Sí, pero no en la Universidad de Guadalajara. A la par de la primera carrera que estudié en la Universidad, Dibujo comercial, entré a la Normal, donde logré mi grado de maestro. Ahí obtuve mi primer empleo y con eso pude pagarme muchas cosas que se necesitaban, también por eso permanecí en el grupo, porque tenía un sueldito que me llevaba. Después de llegar de Alemania, en 1973, me dieron mi primer nombramiento, de maestro en danza, pero en el aspecto teórico, no en el práctico.
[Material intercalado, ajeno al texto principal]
(** The kind of blob a call interns, to speak about the four at once. *)
Inductive Kind : Type := Code | MappingTable | VMapTable | GCMap.

#[global] Instance Kind_eq_decision : EqDecision Kind.
Proof. solve_decision. Defined.

Definition set_of (kind : Kind) (d : DedupeSets) : DedupeSet :=
  match kind with
  | Code => dedupe_code_ d
  | MappingTable => dedupe_mapping_table_ d
  | VMapTable => dedupe_vmap_table_ d
  | GCMap => dedupe_gc_map_ d
  end.

Definition Deduplicate (kind : Kind) (code : list byte) (d : DedupeSets)
  : option (nat * DedupeSets) :=
  match kind with
  | Code => DeduplicateCode code d
  | MappingTable => DeduplicateMappingTable code d
  | VMapTable => DeduplicateVMapTable code d
  | GCMap => DeduplicateGCMap code d
  end.

(** Every owned buffer is listed under its fingerprint, and no content is
    owned twice. *)
Definition wf (s : DedupeSet) : Prop :=
  NoDup (buffers s) /\
  forall k b, buffers s !! k = Some b ->
    exists h log, Hash.DedupeHashFunc bits b = Some (h, log)
                  /\ k ∈ default [] (keys s !! h).

Definition wf_sets (d : DedupeSets) : Prop :=
  forall kind, wf (set_of kind d).

(** A run of interning calls, in the order the lock serialises them. *)
Fixpoint Deduplicate_all (calls : list (Kind * list byte)) (d : DedupeSets)
  : option DedupeSets :=
  match calls with
  | [] => Some d
  | (kind, code) :: calls' =>
      match Deduplicate kind code d with
      | Some (_, d') => Deduplicate_all calls' d'
      | None => None
      end
  end.

End Store.

End Dedupe.

(** ** The tables of compiled classes and methods *)

Module Tables.

Section Tables.

(** [DexFile] identifies a module; [CompiledClass] (compiled_class.h) and
    [CompiledMethod] (compiled_method.h) are declared outside this unit.
    A [ClassReference] is a module and a class-def index, a
    [MethodReference] a module and a method index. *)
Context {DexFile : Type} `{Countable DexFile}.
Context {CompiledClass CompiledMethod : Type}.

Record ArtifactTables : Type := mkArtifactTables {
  compiled_classes_ : gmap (DexFile * Z) CompiledClass;
  compiled_methods_ : gmap (DexFile * Z) CompiledMethod
}.

Definition no_artifacts : ArtifactTables :=
  {| compiled_classes_ := ∅; compiled_methods_ := ∅ |}.

(** Modelled from the spec: the bodies of [GetCompiledClass] and
    [GetCompiledMethod], the code that inserts into the tables
    (compiler_driver.cc) and [SafeMap] (safe_map.h) are not part of this
    unit.  The specification (4.3, 3, 7) has [get_*] return the artifact
    stored for a reference or nothing, and [put_*] insert at most once
    per reference: a second insertion for a reference is a contract
    violation that aborts the run. *)
Definition GetCompiledClass (ref : DexFile * Z) (t : ArtifactTables)
  : option CompiledClass :=
  compiled_classes_ t !! ref.

(** Modelled from the spec: the body is in compiler_driver.cc; [get_method]
    of the specification (4.3). *)
Definition GetCompiledMethod (ref : DexFile * Z) (t : ArtifactTables)
  : option CompiledMethod :=
  compiled_methods_ t !! ref.

(** Modelled from the spec: [put_class] of the specification (4.3); a
    second insertion for a reference is fatal (3, 7). *)
Definition put_class (ref : DexFile * Z) (artifact : CompiledClass)
    (t : ArtifactTables) : Checked ArtifactTables :=
  match compiled_classes_ t !! ref with
  | Some _ => Fatal "duplicate compiled class"
  | None =>
      Ok {| compiled_classes_ := <[ref := artifact]> (compiled_classes_ t);
            compiled_methods_ := compiled_methods_ t |}
  end.

(** Modelled from the spec: [put_method] of the specification (4.3); a
    second insertion for a reference is fatal (3, 7). *)
Definition put_method (ref : DexFile * Z) (artifact : CompiledMethod)
    (t : ArtifactTables) : Checked ArtifactTables :=
  match compiled_methods_ t !! ref with
  | Some _ => Fatal "duplicate compiled method"
  | None =>
      Ok {| compiled_classes_ := compiled_classes_ t;
            compiled_methods_ := <[ref := artifact]> (compiled_methods_ t) |}
  end.

(** One insertion of a run. *)
Inductive Insertion : Type :=
| PutClass (ref : DexFile * Z) (artifact : CompiledClass)
| PutMethod (ref : DexFile * Z) (artifact : CompiledMethod).

Definition insert_artifact (i : Insertion) (t : ArtifactTables)
  : Checked ArtifactTables :=
  match i with
  | PutClass ref a => put_class ref a t
  | PutMethod ref a => put_method ref a t
  end.

Fixpoint run (insertions : list Insertion) (t : ArtifactTables)
  : Checked ArtifactTables :=
  match insertions with
  | [] => Ok t
  | i :: rest => checked_bind (insert_artifact i t) (run rest)
  end.

(** The class and the method insertions of a run, in order. *)
Definition class_insertions (l : list Insertion)
  : list ((DexFile * Z) * CompiledClass) :=
  omap (fun i => match i with
                 | PutClass ref a => Some (ref, a)
                 | PutMethod _ _ => None
                 end) l.

Definition method_insertions (l : list Insertion)
  : list ((DexFile * Z) * CompiledMethod) :=
  omap (fun i => match i with
                 | PutMethod ref a => Some (ref, a)
                 | PutClass _ _ => None
                 end) l.

End Tables.

End Tables.

(** ** Resolution of classes along the module list *)

Module Resolve.

(** Modelled from the spec: the body of [Resolve] and [ResolveDexFile]
    (compiler_driver.cc) and the class linker are not part of this unit.
    The specification (4.4, 5) has resolution walk the modules in
    class-loader precedence order, the first module that defines a name
    winning, and has the references of a module resolved by parallel
    tasks that fill a cache; a reference that cannot be resolved stays
    unresolved.  A module is its identity, the descriptors of the classes
    it defines (by class-def index) and the descriptors its code refers
    to; a class definition is a module identity and a class-def index. *)
Record DexModule : Type := mkDexModule {
  module_id : nat;
  class_defs : list string;
  references : list string
}.

Fixpoint FindClassDef (descriptor : string) (defs : list string)
    (class_def_idx : nat) : option nat :=
  match defs with
  | [] => None
  | d :: defs' =>
      if bool_decide (d = descriptor) then Some class_def_idx
      else FindClassDef descriptor defs' (S class_def_idx)
  end.

Definition defines (m : DexModule) (descriptor : string) : option nat :=
  FindClassDef descriptor (class_defs m) 0.

(** Modelled from the spec: the look-up of a name along the module list,
    the first module that defines the name winning (4.4, 5). *)
Fixpoint find_class (descriptor : string) (modules : list DexModule)
  : option (nat * nat) :=
  match modules with
  | [] => None
  | m :: modules' =>
      match defines m descriptor with
      | Some idx => Some (module_id m, idx)
      | None => find_class descriptor modules'
      end
  end.

(** Modelled from the spec: one resolution task, for a reference of a
    module; it fills the cache, and a name no module defines stays
    unresolved (4.4). *)
Definition resolve_task (modules : list DexModule)
    (cache : gmap (nat * string) (nat * nat)) (task : nat * string)
  : gmap (nat * string) (nat * nat) :=
  match find_class task.2 modules with
  | Some def => <[task := def]> cache
  | None => cache
  end.

(** Modelled from the spec: the body is in compiler_driver.cc.
    The tasks of one module, run in the order [schedule] the thread pool
    happened to take them in. *)
Definition ResolveDexFile (modules : list DexModule) (m : DexModule)
    (schedule : list string) (cache : gmap (nat * string) (nat * nat))
  : gmap (nat * string) (nat * nat) :=
  foldl (resolve_task modules) cache (map (pair (module_id m)) schedule).

(** Modelled from the spec: the modules are taken in the order of the
    list, each with the schedule of its tasks (4.4). *)
Fixpoint resolve_each (modules todo : list DexModule)
    (schedules : list (list string))
    (cache : gmap (nat * string) (nat * nat))
  : gmap (nat * string) (nat * nat) :=
  match todo, schedules with
  | m :: todo', schedule :: schedules' =>
      resolve_each modules todo' schedules'
        (ResolveDexFile modules m schedule cache)
  | _, _ => cache
  end.

(** Modelled from the spec: the body is in compiler_driver.cc; the resolve
    phase over all modules, from an empty cache. *)
Definition Resolve (modules : list DexModule)
    (schedules : list (list string)) : gmap (nat * string) (nat * nat) :=
  resolve_each modules modules schedules ∅.

(** What the cache holds for a name is what [find_class] says. *)
Definition cache_sound (modules : list DexModule)
    (cache : gmap (nat * string) (nat * nat)) : Prop :=
  forall key def, cache !! key = Some def ->
                  find_class key.2 modules = Some def.

(** A schedule runs every task of every module once, in any order. *)
Definition schedules_of (modules : list DexModule)
    (schedules : list (list string)) : Prop :=
  Forall2 (fun m schedule => schedule ≡ₚ references m) modules schedules.

End Resolve.

(** ** The image classes *)

Module Image.

(** Modelled from the spec: the body of [IsImageClass] is in
    compiler_driver.cc, which is not part of this unit.  The specification
    (3) has the set of image classes optional and every class eligible
    when it is absent; the declaration of [image_classes_] says the same
    of a NULL set. *)
Definition IsImageClass (image_classes_ : option (gset string))
    (descriptor : string) : bool :=
  match image_classes_ with
  | None => true
  | Some classes => bool_decide (descriptor ∈ classes)
  end.

End Image.

(** ** CompilerTls *)

Module Tls.

Section Tls.

(** What [llvm_info_] points to stays abstract; a [void*] is [None] when it
    is NULL. *)
Context {LLVMInfo : Type}.

Record CompilerTls : Type := mkCompilerTls {
  llvm_info_ : option LLVMInfo
}.

(** [CompilerTls() : llvm_info_(NULL) {}] *)
Definition new_CompilerTls : CompilerTls := {| llvm_info_ := None |}.

Definition GetLLVMInfo (this : CompilerTls) : option LLVMInfo :=
  llvm_info_ this.

Definition SetLLVMInfo (llvm_info : option LLVMInfo) (this : CompilerTls)
  : CompilerTls :=
  {| llvm_info_ := llvm_info |}.

End Tls.

End Tls.

(** ** The inline accessors of CompilerDriver *)

Module Driver.

Section Accessors.

(** The classes of the members are declared outside this unit and stay
    abstract; a pointer is [None] when it is NULL. *)
Context {VerificationResults DexFileToMethodInlinerMap CompilerBackend
         InstructionSet InstructionSetFeatures CompilerContext : Type}.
Impartí clases de historia de la danza en sustitución del grandioso Onésimo González, que es el pionero, el pilar y lo máximo de la danza contemporánea en la Universidad de Guadalajara. Él formó el primer grupo de danza contemporánea en la Universidad. Fue un orgullo y una responsabilidad suplirlo en las clases. En el CUCEA estudié la maestría en Tecnologías para el aprendizaje.
Cuando nos dijeron: «Muchachos, qué quieren», a nosotros nos llamaba otra cosa y no pensábamos en la cuestión administrativa ni burocrática u oficial. Lo que nos interesaba era divertirnos y seguir con la pachanga, bailando. Además, la gente que nos contrataba nos daba viáticos para comer y, en lugar de comer, los guardábamos. Por cuestión de dinero jamás sufrimos, porque todos los gastos eran pagados, así que nos dedicábamos a divertirnos. Creo que por eso fue tan grande el grupo, porque íbamos sin ningún problema emocional.
Le echábamos las ganas del mundo, por eso se hizo tan grande la institución, incluso no había separación. Algunos decían que nuestro grupo era mejor que el de Amalia Hernández, pero quizá no era mejor, éramos diferentes. A ellos les pagan por hacerlo, a nosotros no; nosotros lo hacíamos por gusto y ese simple hecho hacía la diferencia.
Yo tengo dos grandes orgullos en el grupo: ser el único bailador que tiene un disco grabado cuando montaron los corridos mexicanos y ser el cascabelito de «La culebra» cuando bailábamos, por chaparro me aventaron al final. Para mí era un orgullo bailar «La culebra» al final y la canción que grabé la interpretábamos sólo mi pareja y yo en el escenario del Degollado, bailábamos y cantábamos. Estoy pasando a la historia más por «el que cantó lindita» que por bailar. Lo paseado y bailado permanecerán por siempre.